This blog post is Part 1 of our “Law in Lockdown” series where we reflect on how the legal industry has been impacted by COVID-19 and also provide an insight as to how competition in the legal sector has changed in response to the pandemic.

 

What are we observing in the legal sector during COVID-19?

 

Many of us began looking at these uncertain times as a stressful disruption to our daily business. We really need to shift this mindset. COVID-19 has brought about change but it also creates opportunity for the legal sector. The opportunity to come out of COVID-19 stronger depends upon how well any business can adjust to its new environment.

 

The changes you make to your legal team now have to be deliberate and be supported throughout your business. And not just be lip-service.

 

In 2009 when the world was climbing back from the global financial crisis, some law firms publicly declared a commitment to change. We saw many public declarations around greater efficiency and embracing technology. With the benefit of hindsight, it’s fair to say that the industry’s approach to service delivery and the law firm business model did not substantively change.
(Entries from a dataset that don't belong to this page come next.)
(* ===== verification/StringEncoding.v ===== *)
(** * String encodings

    Models [conduit/include/conduit/string/encoding.hpp]: the conversions
    between the text a program sees and the bytes on the wire.  A string is its
    list of bytes. *)

From stdpp Require Import base numbers list.
From Stdlib Require Import ZArith Lia.
From S2P Require Import Prelude.

Open Scope Z_scope.

Inductive Encoding := ASCII | IA5 | EBCDIC | UTF8.

Definition ebcdic_to_ascii : list Z :=
  [0x00; 0x01; 0x02; 0x03; 0x1A; 0x09; 0x1A; 0x7F; 0x1A; 0x1A; 0x1A; 0x0B; 0x0C; 0x0D; 0x0E; 0x0F;
   0x10; 0x11; 0x12; 0x13; 0x1A; 0x0A; 0x08; 0x1A; 0x18; 0x19; 0x1A; 0x1A; 0x1C; 0x1D; 0x1E; 0x1F;
   0x1A; 0x1A; 0x1A; 0x1A; 0x1A; 0x0A; 0x17; 0x1B; 0x1A; 0x1A; 0x1A; 0x1A; 0x1A; 0x05; 0x06; 0x07;
   0x1A; 0x1A; 0x16; 0x1A; 0x1A; 0x1A; 0x1A; 0x04; 0x1A; 0x1A; 0x1A; 0x1A; 0x14; 0x15; 0x1A; 0x1A;
   0x20; 0xA0; 0xE2; 0xE4; 0xE0; 0xE1; 0xE3; 0xE5; 0xE7; 0xF1; 0xA2; 0x2E; 0x3C; 0x28; 0x2B; 0x7C;
   0x26; 0xE9; 0xEA; 0xEB; 0xE8; 0xED; 0xEE; 0xEF; 0xEC; 0xDF; 0x21; 0x24; 0x2A; 0x29; 0x3B; 0xAC;
   0x2D; 0x2F; 0xC2; 0xC4; 0xC0; 0xC1; 0xC3; 0xC5; 0xC7; 0xD1; 0xA6; 0x2C; 0x25; 0x5F; 0x3E; 0x3F;
   0xF8; 0xC9; 0xCA; 0xCB; 0xC8; 0xCD; 0xCE; 0xCF; 0xCC; 0x60; 0x3A; 0x23; 0x40; 0x27; 0x3D; 0x22;
   0xD8; 0x61; 0x62; 0x63; 0x64; 0x65; 0x66; 0x67; 0x68; 0x69; 0xAB; 0xBB; 0xF0; 0xFD; 0xFE; 0xB1;
   0xB0; 0x6A; 0x6B; 0x6C; 0x6D; 0x6E; 0x6F; 0x70; 0x71; 0x72; 0xAA; 0xBA; 0xE6; 0xB8; 0xC6; 0xA4;
   0xB5; 0x7E; 0x73; 0x74; 0x75; 0x76; 0x77; 0x78; 0x79; 0x7A; 0xA1; 0xBF; 0xD0; 0x5B; 0xDE; 0xAE;
   0x5E; 0xA3; 0xA5; 0xB7; 0xA9; 0xA7; 0xB6; 0xBC; 0xBD; 0xBE; 0xDD; 0xA8; 0xAF; 0x5D; 0xB4; 0xD7;
   0x7B; 0x41; 0x42; 0x43; 0x44; 0x45; 0x46; 0x47; 0x48; 0x49; 0xAD; 0xF4; 0xF6; 0xF2; 0xF3; 0xF5;
   0x7D; 0x4A; 0x4B; 0x4C; 0x4D; 0x4E; 0x4F; 0x50; 0x51; 0x52; 0xB9; 0xFB; 0xFC; 0xF9; 0xFA; 0xFF;
   0x5C; 0xF7; 0x53; 0x54; 0x55; 0x56; 0x57; 0x58; 0x59; 0x5A; 0xB2; 0xD4; 0xD6; 0xD2; 0xD3; 0xD5;
   0x30; 0x31; 0x32; 0x33; 0x34; 0x35; 0x36; 0x37; 0x38; 0x39; 0xB3; 0xDB; 0xDC; 0xD9; 0xDA; 0x9F].

Definition ascii_to_ebcdic : list Z :=
  [0x00; 0x01; 0x02; 0x03; 0x37; 0x2D; 0x2E; 0x2F; 0x16; 0x05; 0x25; 0x0B; 0x0C; 0x0D; 0x0E; 0x0F;
   0x10; 0x11; 0x12; 0x13; 0x3C; 0x3D; 0x32; 0x26; 0x18; 0x19; 0x3F; 0x27; 0x1C; 0x1D; 0x1E; 0x1F;
   0x40; 0x5A; 0x7F; 0x7B; 0x5B; 0x6C; 0x50; 0x7D; 0x4D; 0x5D; 0x5C; 0x4E; 0x6B; 0x60; 0x4B; 0x61;
   0xF0; 0xF1; 0xF2; 0xF3; 0xF4; 0xF5; 0xF6; 0xF7; 0xF8; 0xF9; 0x7A; 0x5E; 0x4C; 0x7E; 0x6E; 0x6F;
   0x7C; 0xC1; 0xC2; 0xC3; 0xC4; 0xC5; 0xC6; 0xC7; 0xC8; 0xC9; 0xD1; 0xD2; 0xD3; 0xD4; 0xD5; 0xD6;
   0xD7; 0xD8; 0xD9; 0xE2; 0xE3; 0xE4; 0xE5; 0xE6; 0xE7; 0xE8; 0xE9; 0xAD; 0xE0; 0xBD; 0xB0; 0x6D;
   0x79; 0x81; 0x82; 0x83; 0x84; 0x85; 0x86; 0x87; 0x88; 0x89; 0x91; 0x92; 0x93; 0x94; 0x95; 0x96;
   0x97; 0x98; 0x99; 0xA2; 0xA3; 0xA4; 0xA5; 0xA6; 0xA7; 0xA8; 0xA9; 0xC0; 0x4F; 0xD0; 0xA1; 0x07;
   0x20; 0x21; 0x22; 0x23; 0x24; 0x15; 0x06; 0x17; 0x28; 0x29; 0x2A; 0x2B; 0x2C; 0x09; 0x0A; 0x1B;
   0x30; 0x31; 0x1A; 0x33; 0x34; 0x35; 0x36; 0x08; 0x38; 0x39; 0x3A; 0x3B; 0x04; 0x14; 0x3E; 0xFF;
   0x41; 0xAA; 0x4A; 0xB1; 0x9F; 0xB2; 0x6A; 0xB5; 0xBB; 0xB4; 0x9A; 0x8A; 0xB0; 0xCA; 0xAF; 0xBC;
   0x90; 0x8F; 0xEA; 0xFA; 0xBE; 0xA0; 0xB6; 0xB3; 0x9D; 0xDA; 0x9B; 0x8B; 0xB7; 0xB8; 0xB9; 0xAB;
   0x64; 0x65; 0x62; 0x66; 0x63; 0x67; 0x9E; 0x68; 0x74; 0x71; 0x72; 0x73; 0x78; 0x75; 0x76; 0x77;
   0xAC; 0x69; 0xED; 0xEE; 0xEB; 0xEF; 0xEC; 0xBF; 0x80; 0xFD; 0xFE; 0xFB; 0xFC; 0xBA; 0xAE; 0x59;
   0x44; 0x45; 0x42; 0x46; 0x43; 0x47; 0x9C; 0x48; 0x54; 0x51; 0x52; 0x53; 0x58; 0x55; 0x56; 0x57;
   0x8C; 0x49; 0xCD; 0xCE; 0xCB; 0xCF; 0xCC; 0xE1; 0x70; 0xDD; 0xDE; 0xDB; 0xDC; 0x8D; 0x8E; 0xDF].

(** A subscript of a 256-entry table by a byte. *)
Definition table_at (t : list Z) (c : Z) : Z := nth (Z.to_nat c) t 0.

Definition to_ascii (input : list Z) (from : Encoding) : list Z :=
  match from with
  | ASCII | UTF8 => input
  | IA5 => map (fun c => Z.land c 0x7F) input
  | EBCDIC => map (table_at ebcdic_to_ascii) input
  end.

Definition from_ascii (input : list Z) (to : Encoding) : list Z :=
  match to with
  | ASCII | UTF8 => input
  | IA5 => map (fun c => Z.land c 0x7F) input
  | EBCDIC => map (table_at ascii_to_ebcdic) input
  end.

(** ** Round trips *)

(** The bytes an encoding carries: 7-bit text for IA5; for EBCDIC all but the
    upper control characters 0x80 to 0x9E and the not sign 0xAC. *)
Definition carried (enc : Encoding) (c : Z) : bool :=
  match enc with
  | ASCII | UTF8 => true
  | IA5 => c <? 0x80
  | EBCDIC => (c <? 0x80) || ((0x9F <=? c) && negb (c =? 0xAC))
  end.

(** One byte, by checking all 256. *)
Lemma recode_byte enc c : 0 <= c < 256 ->
  to_ascii (from_ascii [c] enc) enc = [c] <-> carried enc c = true.
Proof.
  intros Hc. rewrite <- (bool_decide_eq_true (to_ascii (from_ascii [c] enc) enc = [c])).
  pose proof (forall_bits_range 8 (fun c =>
    eqb (bool_decide (to_ascii (from_ascii [c] enc) enc = [c])) (carried enc c)) c) as H.
  apply (eqb_prop (bool_decide _)) in H; [by rewrite H|by destruct enc|done].
Qed.

Lemma recode_cons enc c s :
  to_ascii (from_ascii (c :: s) enc) enc = to_ascii (from_ascii [c] enc) enc ++ to_ascii (from_ascii s enc) enc.
Proof. by destruct enc. Qed.

Lemma recode_length enc s : length (to_ascii (from_ascii s enc) enc) = length s.
Proof. destruct enc; simpl; by rewrite ?length_map. Qed.

(** A text survives encoding and decoding exactly when each of its bytes is
    one the encoding carries: always for ASCII and UTF-8, 7-bit text for IA5,
    and for EBCDIC all of 7-bit ASCII and the upper half except the control
    characters 0x80 to 0x9E and 0xAC, which decodes to the circumflex. *)
Theorem encoding_roundtrip (enc : Encoding) (s : list Z) :
  Forall (fun c => 0 <= c < 256) s ->
  (to_ascii (from_ascii s enc) enc = s <-> Forall (fun c => carried enc c = true) s).
Proof.
  intros Hb. induction Hb as [|c s Hc Hs IH]; [by destruct enc|].
  rewrite recode_cons, Forall_cons, <- recode_byte, <- IH by done.
  change (c :: s) with ([c] ++ s) at 1. split.
  - intros E. apply app_inj_1 in E; [done|]. apply recode_length.
  - by intros [-> ->].
Qed.

Lemma encoding_roundtrip_witness :
  Forall (fun c => 0 <= c < 256) [0x41; 0x7E; 0xAC] /\ to_ascii (from_ascii [0x41; 0x7E; 0xAC] EBCDIC) EBCDIC <> [0x41; 0x7E; 0xAC].
Proof.
  assert (Forall (fun c => 0 <= c < 256) [0x41; 0x7E; 0xAC]) as H by (repeat constructor; lia).
  split; [exact H|]. intros E. apply (encoding_roundtrip EBCDIC [0x41; 0x7E; 0xAC] H) in E.
  inversion E as [|? ? _ E1]. inversion E1 as [|? ? _ E2]. inversion E2 as [|? ? E3 _]. discriminate E3.
Defined.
Post -COVID the legal industry won’t have the same luxury.To retain a lasting competitive advantage, all firms will have to change the way they define and create value for clients because the business environment for those same clients has changed forever.

 

Accelerating competition from new law firms

 

Corporate law departments need to re-assess how they use outside counsel given that competition from law firms will accelerate as they move to remote working frameworks. What does that actually mean? Consider this example – Bob is a Partner at a mid-tier firm with a strong Commercial Litigation practice.

 

Bob’s practice is supported by Tina, Kim and Scott, 3 Senior lawyers each with 10+ years experience. Pre-pandemic Tina had entertained setting up her own firm and had discussed the prospect with Kim and Scott from time to time. Each of these conversations ended with the observation that setting up a new firm “would be too expensive upfront.” Just last month, Tina now says that she wants to start her own firm again.

 

Tina’s confidence this time around comes from the fact that the new firm will be fully-remote, ensuring that her firm can deliver its services at 1/3rd of the cost of Bob’s team. It’s no surprise that Kim and Scott both want to join the new firm which can deliver long-lasting and scalable cost savings from reduced overheads. Long term, more lawyers will want to join Tina’s firm and will do so for a reduced salary because Tina can offer the flexibility of working from outside major cities where living costs are significantly lower. This is a relatively simple example but the point is that COVID will see new firms popping up all around Australia and create more competition for existing players.

 

In late 2020, Altman Weil published a survey of major law firms that reflects the changing attitudes of big law in this new climate. Between March 2 and March 22, there was a 42% increase in leaders from these law firms saying that they would focus on significantly reducing overhead costs in a recession. There was also an 18% increase in those saying that they would reduce hiring of first-year lawyers in response to COVID.

 

 

There’s been a clear trend in the past 18 months of firms engaging tactics like pay cuts, layoffs, expense cuts but it seems these were only short term. Many firms cut salaries or denied bonuses in early 2020 only to announce an increase in profits later that year. This suggests that firms are not listening to clients whose own businesses may have contracted during the pandemic. No public thanks from a managing partner will soothe the pain for a client whose own business has shrunk as a consequence of COVID.

 

Firms have also transitioned to work at home, where many firm leaders never permitted flexible working previously. The result is that many law firms are already recalculating their office space needs. It is estimated that these firms will be able to save as much as 3.5% of revenue over time from renegotiating leases. It costs a mid-tier Sydney or Melbourne firm an average of $10,000 per employee annually for office space. At a time when many firms are imposing reduced salaries and hours on fee-earners, wouldn’t these same staff prefer to have company overheads reduced to ensure wage levels are preserved? These types of questions are being asked by many employers in the form of employee surveys. If you haven’t surveyed your employees now is a great time to start!